I wasn’t entirely sure of the success of my organization of texts by genre, starting with poetry. But my students in fall 2019 told me it worked well. So despite my slight misgivings about starting with poetry, which I thought caused my students to struggle unnecessarily at the very beginning of the semester, I’m sticking with it. I am, however, devoting more time to that section and beginning with a clear look at how to do close readings and analysis.
I also added a secondary reading: the first chapter of Ebony Elizabeth Thomas’s book The Dark Fantastic. Sure, the book is about contemporary fantasy. But it contains a lot of theory that will be very useful grounding for our discussions of many texts.
One more change I made to the syllabus this semester was to add poetry by Meir of Norwich. I had attempted too much last semester and had to cut King of Tars. I taught Silence for the first time last semester, and I had to take weeks away from King of Tars because my students were really struggling with Silence. I’m keeping them both on the syllabus this time, and will be more prepared for Silence than I was last semester! (Yes, I blame my students’ struggles with that text on this being the first time I taught it. I can prepare them better now that I now what to expect.)

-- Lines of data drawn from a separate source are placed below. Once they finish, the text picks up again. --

(* ===== verification/KMenu.v ===== *)
(** * Menus: [scripts/config/menu.c]

    One definition per function.  The menu tree is the pointer structure of
    the code: [list] is the first entry below a menu, [next] the following
    entry.  File names and line numbers, which only messages show, are left
    out; a message is its place and the format string.  Expressions are
    values: the trees that [menu_finalize] hands from one place to another
    without a copy are not written to afterwards. *)
From S2P Require Import Prelude CLib KData KExpr KState KSymbol KSymRef KSymTab.
Open Scope pr30_scope.

(** The menu [rootmenu]. *)
Definition rootmenu : mid := 0.

(** ** Messages *)

Definition menu_warn (m : mid) (fmt : string) : K () := log (MsgMenu m fmt).
Definition prop_warn (p : pid) (fmt : string) : K () := log (MsgProp p fmt).

(** ** Building the tree *)

Definition menu_init : K () :=
  do! mmodify (ks_set_current_menu (Some rootmenu)) in
  do! mmodify (ks_set_current_entry rootmenu) in
  mmodify (ks_set_last_entry (rootmenu, true)).

(** [*last_entry_ptr = menu] *)
Definition set_last_entry (menu : mid) : K () :=
  let! (m, islist) := mgets ks_last_entry in
  upd_menu m (if islist : bool then mn_set_list (Some menu) else mn_set_next (Some menu)).

Definition menu_add_entry (sym : option sid) : K () :=
  let! menu := mgets ks_new_menu in
  let! current_menu := mgets ks_current_menu in
  do! mmodify (ks_set_new_menu (S menu)) in
  do! put_menu menu (Menu None current_menu None sym None None 0) in
  do! set_last_entry menu in
  do! mmodify (ks_set_last_entry (menu, false)) in
  mmodify (ks_set_current_entry menu).

Definition menu_end_entry : K () := mreturn ().

Definition menu_add_menu : K mid :=
  do! menu_end_entry in
  let! current_entry := mgets ks_current_entry in
  do! mmodify (ks_set_last_entry (current_entry, true)) in
  do! mmodify (ks_set_current_menu (Some current_entry)) in
  mreturn current_entry.

Definition menu_end_menu : K () :=
  let! current_menu := mgets ks_current_menu in
  let! current_menu := mderef current_menu in
  do! mmodify (ks_set_last_entry (current_menu, false)) in
  let! x := get_menu current_menu in
  mmodify (ks_set_current_menu (mn_parent x)).

Definition menu_add_dep (dep : option expr) : K () :=
  let! current_entry := mgets ks_current_entry in
  upd_menu current_entry (λ x, mn_set_dep (expr_alloc_and (mn_dep x) dep) x).

Definition menu_set_type (type : symbol_type) : K () :=
  let! current_entry := mgets ks_current_entry in
  let! x := get_menu current_entry in
  let! sym := mderef (mn_sym x) in
  let! y := get_sym sym in
  if decide (sy_type y = type) then mreturn ()
  else if decide (sy_type y = S_UNKNOWN) then upd_sym sym (sy_set_type type)
  else menu_warn current_entry "type of '%s' redefined from '%s' to '%s'\n".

Here’s the syllabus:2020-01-15_English-301_Spring2020_Syllabus
English 336: Critical Approaches to Adolescent Literature
For this syllabus, which I’ve taught once before (as opposed to 301, whose spring 2020 section will be the 5th or 6th time I teach it), I completely changed everything. Last year when I taught this course, I was very concerned with covering as many genres and issues as I could. This worked fine, but not great – not least because I was still focused on providing a historical overview of the YA category, how it developed, etc. This time around, I decided – screw that. Again, most of my students are going to be teaching. They would be better served if I gave them the cutting-edge YA books, the books published within the past few years, instead of books which are no longer representative of the market. As with the 301 class, I will make up for this through a non-essay assignment: Each student will create a reading list of their own, centered around three themes or topics. One of the requirements will be that they need to include one book from at least 3 different decades. (They will not be required to read these books, just to gather a bibiliography.)

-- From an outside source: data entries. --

Lemma menu_finalize_spec par p m x lc ln k :
  minv k → ks_menus k !! m = Some x → mn_parent x = par →
  chain k m (mn_list x) lc → chain k p (mn_next x) ln → NoDup (m :: lc ++ ln) →
  spec False (menu_finalize m) k (λ _ k', keeps (m :: lc ++ ln) k k' ∧ moved par p m (lc ++ ln) k').
Proof.
  intros I H Hp Hc Hn Nd.
  assert (Hl : length (lc ++ ln) < menu_fuel k).
  { apply NoDup_cons in Nd as [_ Nd]. unfold menu_fuel.
    rewrite <-(size_dom (ks_menus k)), <-(size_list_to_set (lc ++ ln) Nd (C := gset mid)).
    apply Nat.lt_succ_r, subseteq_size. intros a Ha. apply elem_of_list_to_set, elem_of_app in Ha.
    apply elem_of_dom. destruct Ha as [Ha|Ha]; [exact (chain_in _ _ _ _ _ Hc Ha)|exact (chain_in _ _ _ _ _ Hn Ha)]. }
  exact (finalize_spec (menu_fuel k) par p m x lc ln k I H Hp Hc Hn Nd Hl).
Qed.

(** The entries from [o] on, with the parent [p], in the order of [chain]. *)
Fixpoint preorder (n : nat) (k : kstate) (p : mid) (o : option mid) : option (list mid) :=
  match o with
  | None => Some []
  | Some m =>
      match n with
      | O => None
      | S n =>
          let? x := ks_menus k !! m in
          if decide (mn_parent x = Some p) then
            let? lc := preorder n k m (mn_list x) in
            let? ln := preorder n k p (mn_next x) in
            Some (m :: lc ++ ln)
          else None
      end
  end.

Lemma preorder_chain n k p o l : preorder n k p o = Some l → chain k p o l.
Proof.
  revert p o l. induction n as [|n IH]; intros p [m|] l; simpl; try done; intros H; simplify_eq; try constructor.
  opt_step H. case_decide; [|done]. opt_step H. opt_step H. injection H as <-. econstructor; eauto.
Qed.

I was still struggling with how to choose from the wealth of books published in the last few years, though. After chatting with some authors and professors of YA literature on Twitter and Facebook, I discovered one thing that made my whole syllabus fall into place. Dr. Nabilah Khachab asked me if I have a theme for the course, and I said no – the course just tries to give as broad a view of YA lit as possible. As I continued considering books, I realized that of course – I need a theme! And not only that, I already have a semi-theme embedded in my course description! So I leaned into that (the voices of YA, the possibilities that YA offers to marginalized voices) and that helped me choose my books, arrange their order, and get it all done.
Because this is a combined section, with both English majors taking this as an elective and non-English majors taking it as a required General Education course, I am not assigning secondary readings. I had originally planned to assign chapters from Disturbing the Universe, Ideologies of Identity in Adolescent Fiction, and The Dark Fantastic. Instead, I’m just going to create PowerPoints and lectures from each text, and provide that to my students.